[Collected data entries]
---*---

(** * GenBoard prompt-enhancing MVP: a shallow embedding and its properties

    The development follows the Python sources under
    [MVP-Feature-PromptEnhancing/src]:

    - [utils/global_counter.py]   — the file-backed usage counters,
    - [services/video_service.py] — the polling loop of [generate_video],
    - [services/prompt_enhancing.py] — the multi-stage enhancement session.

    Part I holds the model: module [Py] for the Python values the code
    manipulates, [Runtime] for the state of the Streamlit process and the
    monad the methods run in, one module per Python class, [Spec] for the
    vocabulary of the properties and [Scenario] for concrete inputs.
    Part II holds the properties, one module per component. *)

From Stdlib Require Import ZArith NArith QArith List String Ascii Bool Lia.
From Stdlib Require Import DecimalString.
From ExtLib Require Import Structures.Monad Structures.MonadState
  Structures.MonadExc.
Import ListNotations.
Import MonadNotation.
Local Open Scope string_scope.
Local Open Scope monad_scope.

(* ===================================================================== *)
(** * Part I — the model                                                  *)
(* ===================================================================== *)

(** ** Python values *)

Module Py.

(** *** [str]

    A Python [str] is represented by its UTF-8 encoding, so that the
    literals of the source (which contain emoji) are written as they are.
    Characters are recovered by grouping each lead byte with the
    continuation bytes (0x80..0xBF) that follow it. *)

Definition is_continuation (a : ascii) : bool :=
  let n := N_of_ascii a in ((128 <=? n) && (n <? 192))%N.

Definition starts_with_continuation (s : string) : bool :=
  match s with
  | EmptyString => false
  | String a _ => is_continuation a
  end.

Fixpoint chars (s : string) : list string :=
  match s with
  | EmptyString => []
  | String a rest =>
      match chars rest with
      | c :: cs =>
          if starts_with_continuation c then String a c :: cs
          else String a EmptyString :: c :: cs
      | [] => [String a EmptyString]
      end
  end.

(** [len(s)]: the number of characters. *)
Definition len_str (s : string) : Z := Z.of_nat (List.length (chars s)).

Definition payload (a : ascii) (mask : N) : N := N.land (N_of_ascii a) mask.

(** The code point of one UTF-8 encoded character. *)
Definition codepoint (c : string) : N :=
  match c with
  | String a EmptyString => N_of_ascii a
  | String a (String b EmptyString) =>
      N.lor (N.shiftl (payload a 31) 6) (payload b 63)
  | String a (String b (String d EmptyString)) =>
      N.lor (N.shiftl (payload a 15) 12)
        (N.lor (N.shiftl (payload b 63) 6) (payload d 63))
  | String a (String b (String d (String e _))) =>
      N.lor (N.shiftl (payload a 7) 18)
        (N.lor (N.shiftl (payload b 63) 12)
           (N.lor (N.shiftl (payload d 63) 6) (payload e 63)))
  | EmptyString => 0
  end%N.

(** [str.isspace] on one character: the 29 code points CPython treats as
    white space. *)
Definition isspace_cp (n : N) : bool :=
  (((9 <=? n) && (n <=? 13)) || ((28 <=? n) && (n <=? 32))
   || (n =? 133) || (n =? 160) || (n =? 5760)
   || ((8192 <=? n) && (n <=? 8202))
   || (n =? 8232) || (n =? 8233) || (n =? 8239) || (n =? 8287)
   || (n =? 12288))%N.

Definition isspace (c : string) : bool := isspace_cp (codepoint c).

Fixpoint drop_spaces (cs : list string) : list string :=
  match cs with
  | c :: cs' => if isspace c then drop_spaces cs' else cs
  | [] => []
  end.

Definition join (cs : list string) : string :=
  fold_right String.append EmptyString cs.

(** [s.strip()] with no argument. *)
Definition strip (s : string) : string :=
  join (rev (drop_spaces (rev (drop_spaces (chars s))))).

(** Truth value of a [str]: non-empty. *)
Definition truthy_str (s : string) : bool :=
  match s with EmptyString => false | _ => true end.

(** [str(n)] / [f"{n}"] for an [int]. *)
Definition str_of_int (z : Z) : string := NilZero.string_of_int (Z.to_int z).

(** *** [dict] with [str] keys

    A Python dict keeps insertion order, which [json.dumps] exposes: it is
    an association list without repeated keys; assigning to a present key
    replaces the value in place, assigning to an absent key appends. *)

Definition dict (V : Type) : Type := list (string * V).

Fixpoint lookup {V} (d : dict V) (k : string) : option V :=
  match d with
  | [] => None
  | (k', v) :: d' => if String.eqb k' k then Some v else lookup d' k
  end.

Definition contains {V} (d : dict V) (k : string) : bool :=
  match lookup d k with Some _ => true | None => false end.

Fixpoint assign {V} (d : dict V) (k : string) (v : V) : dict V :=
  match d with
  | [] => [(k, v)]
  | (k', v') :: d' =>
      if String.eqb k' k then (k, v) :: d' else (k', v') :: assign d' k v
  end.

Definition get_default {V} (d : dict V) (k : string) (default : V) : V :=
  match lookup d k with Some v => v | None => default end.

Definition keys {V} (d : dict V) : list string := map fst d.

Definition len_dict {V} (d : dict V) : Z := Z.of_nat (List.length d).

(** *** Dynamically typed values

    What [json.load] can return and what the counter record holds.
    Non-integer JSON numbers are left out: [_save_counters] never writes
    one. *)

#[warnings="-register-all"]
Inductive value : Type :=
| VNone
| VBool (b : bool)
| VInt (z : Z)
| VStr (s : string)
| VList (l : list value)
| VDict (d : list (string * value)).

(** *** Exceptions *)

Inductive exn : Type :=
| KeyError (key : string)
| TypeError (msg : string)
| ValueError (msg : string)
| AttributeError (msg : string)
| IOError (msg : string)
| JSONDecodeError (msg : string)
| ServiceError (msg : string)    (* raised by an SDK call *)
| RerunException.                (* raised by [st.rerun()] *)

(** [str(e)].  [str(KeyError(k))] is [repr(k)]; the quoting below is that
    of a key without quotes, backslashes or unprintable characters. *)
Definition str_exn (e : exn) : string :=
  match e with
  | KeyError k => "'" ++ k ++ "'"
  | TypeError m | ValueError m | AttributeError m | IOError m
  | JSONDecodeError m | ServiceError m => m
  | RerunException => ""
  end.

(** [except Exception] does not catch Streamlit's script-control
    exceptions, which derive from [BaseException]. *)
Definition is_Exception (e : exn) : bool :=
  match e with RerunException => false | _ => true end.

Definition is_AttributeError (e : exn) : bool :=
  match e with AttributeError _ => true | _ => false end.

Definition is_IOError (e : exn) : bool :=
  match e with IOError _ => true | _ => false end.

Definition is_JSONDecodeError_or_IOError (e : exn) : bool :=
  match e with IOError _ | JSONDecodeError _ => true | _ => false end.

(** The outcome of evaluating an expression: a value or a raised
    exception. *)
Inductive outcome (A : Type) : Type :=
| Ok (a : A)
| Raise (e : exn).
Arguments Ok {A} a.
Arguments Raise {A} e.

(** An [int] operand: [bool] is a subclass of [int]. *)
Definition as_int (v : value) : option Z :=
  match v with
  | VInt z => Some z
  | VBool b => Some (if b then 1 else 0)%Z
  | _ => None
  end.

(** [v + n] for an [int] [n]. *)
Definition add_int (v : value) (n : Z) : outcome value :=
  match as_int v with
  | Some z => Ok (VInt (z + n))
  | None => Raise (TypeError "unsupported operand type(s) for +")
  end.

(** [v != n] for an [int] [n]. *)
Definition ne_int (v : value) (n : Z) : bool :=
  match as_int v with
  | Some z => negb (z =? n)%Z
  | None => true
  end.

(** [v.append(x)]. *)
Definition append (v x : value) : outcome value :=
  match v with
  | VList l => Ok (VList (l ++ [x])%list)
  | _ => Raise (AttributeError "object has no attribute 'append'")
  end.

(** Truth value. *)
Definition truthy (v : value) : bool :=
  match v with
  | VNone => false
  | VBool b => b
  | VInt z => negb (z =? 0)%Z
  | VStr s => truthy_str s
  | VList l => match l with [] => false | _ => true end
  | VDict d => match d with [] => false | _ => true end
  end.

(** [for item in v]: the items a [for] loop or a generator visits. *)
Definition iterate (v : value) : outcome (list value) :=
  match v with
  | VList l => Ok l
  | VStr s => Ok (map VStr (chars s))
  | VDict d => Ok (map (fun kv => VStr (fst kv)) d)
  | _ => Raise (TypeError "object is not iterable")
  end.

(** [len(v)]. *)
Definition len (v : value) : outcome Z :=
  match v with
  | VList l => Ok (Z.of_nat (List.length l))
  | VStr s => Ok (len_str s)
  | VDict d => Ok (len_dict d)
  | _ => Raise (TypeError "object has no len()")
  end.

(** [item[k]] for a [str] key [k]. *)
Definition getitem (item : value) (k : string) : outcome value :=
  match item with
  | VDict d =>
      match lookup d k with
      | Some v => Ok v
      | None => Raise (KeyError k)
      end
  | VStr _ => Raise (TypeError "string indices must be integers")
  | VList _ => Raise (TypeError "list indices must be integers or slices")
  | _ => Raise (TypeError "object is not subscriptable")
  end.

(** [sum(...)] of a generator of values, from the left, starting at 0. *)
Fixpoint sum_from (acc : Z) (xs : list (outcome value)) : outcome Z :=
  match xs with
  | [] => Ok acc
  | Raise e :: _ => Raise e
  | Ok v :: xs' =>
      match as_int v with
      | Some z => sum_from (acc + z) xs'
      | None => Raise (TypeError "unsupported operand type(s) for +")
      end
  end.

(** Hashable values compare as dict keys do: [True == 1]. *)
Definition hashable (v : value) : bool :=
  match v with VList _ | VDict _ => false | _ => true end.

Definition key_eqb (a b : value) : bool :=
  match as_int a, as_int b with
  | Some x, Some y => (x =? y)%Z
  | _, _ =>
      match a, b with
      | VNone, VNone => true
      | VStr s, VStr t => String.eqb s t
      | _, _ => false
      end
  end.

(** *** [json.dumps(d, indent=2)] for a dict of strings *)

Definition hex_digit (n : N) : ascii :=
  ascii_of_N (if (n <? 10)%N then 48 + n else 87 + n)%N.

Definition hex4 (n : N) : string :=
  String (hex_digit (N.land (N.shiftr n 12) 15))
    (String (hex_digit (N.land (N.shiftr n 8) 15))
       (String (hex_digit (N.land (N.shiftr n 4) 15))
          (String (hex_digit (N.land n 15)) EmptyString))).

Definition backslash : string := String (ascii_of_N 92) EmptyString.
Definition dquote : string := String (ascii_of_N 34) EmptyString.
Definition newline : string := String (ascii_of_N 10) EmptyString.

(** One character under [ensure_ascii=True]. *)
Definition json_escape_char (c : string) : string :=
  let n := codepoint c in
  if (n =? 34)%N then backslash ++ dquote
  else if (n =? 92)%N then backslash ++ backslash
  else if (n =? 10)%N then backslash ++ "n"
  else if (n =? 13)%N then backslash ++ "r"
  else if (n =? 9)%N then backslash ++ "t"
  else if (n =? 8)%N then backslash ++ "b"
  else if (n =? 12)%N then backslash ++ "f"
  else if ((32 <=? n) && (n <=? 126))%N then c
  else if (n <? 65536)%N then backslash ++ "u" ++ hex4 n
  else
    let v := (n - 65536)%N in
    backslash ++ "u" ++ hex4 (N.lor 55296 (N.land (N.shiftr v 10) 1023))
    ++ backslash ++ "u" ++ hex4 (N.lor 56320 (N.land v 1023)).

Definition json_string (s : string) : string :=
  dquote ++ join (map json_escape_char (chars s)) ++ dquote.

Fixpoint json_items (d : dict string) : string :=
  match d with
  | [] => ""
  | [(k, v)] => "  " ++ json_string k ++ ": " ++ json_string v
  | (k, v) :: d' =>
      "  " ++ json_string k ++ ": " ++ json_string v ++ "," ++ newline
      ++ json_items d'
  end.

Definition json_dumps (d : dict string) : string :=
  match d with
  | [] => "{}"
  | _ => "{" ++ newline ++ json_items d ++ newline ++ "}"
  end.

End Py.

(** ** The running process *)

Module Runtime.
Import Py.

(** One reading of [datetime.now()]: the instant, in microseconds, and
    what [isoformat()] prints for it. *)
Record Instant : Type := {
  micros : Z;
  isoformat : string
}.

(** An entry of [iteration_history]; [stage] is absent from the
    [session_started] and [final_prompt_generated] entries. *)
Record HistoryEntry : Type := {
  timestamp : string;
  action : string;
  stage : option string;
  data : dict string
}.

(** [st.session_state.enhancement_session]. *)
Record Session : Type := {
  active : bool;
  current_stage : string;
  stages_data : dict string;
  iteration_history : list HistoryEntry;
  start_time : option Instant;
  final_prompt : option string
}.

(** The arguments of [client.chat.completions.create]. *)
Record ChatRequest : Type := {
  model : string;
  messages : list (string * string);   (* role, content *)
  temperature : Q;
  max_tokens : Z
}.

(** The OpenAI client: given the requests already sent and a new one, the
    text of [response.choices[0].message.content] or the exception the
    call raises. *)
Definition Client : Type := list ChatRequest -> ChatRequest -> outcome string.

---*---

◆ What to produce
Restate word for word only the lines above from the line containing "(string * value))." to the line containing "SDK call *)", both of them included.

◆ Task result
| VDict (d : list (string * value)).

(** *** Exceptions *)

Inductive exn : Type :=
| KeyError (key : string)
| TypeError (msg : string)
| ValueError (msg : string)
| AttributeError (msg : string)
| IOError (msg : string)
| JSONDecodeError (msg : string)
| ServiceError (msg : string)    (* raised by an SDK call *)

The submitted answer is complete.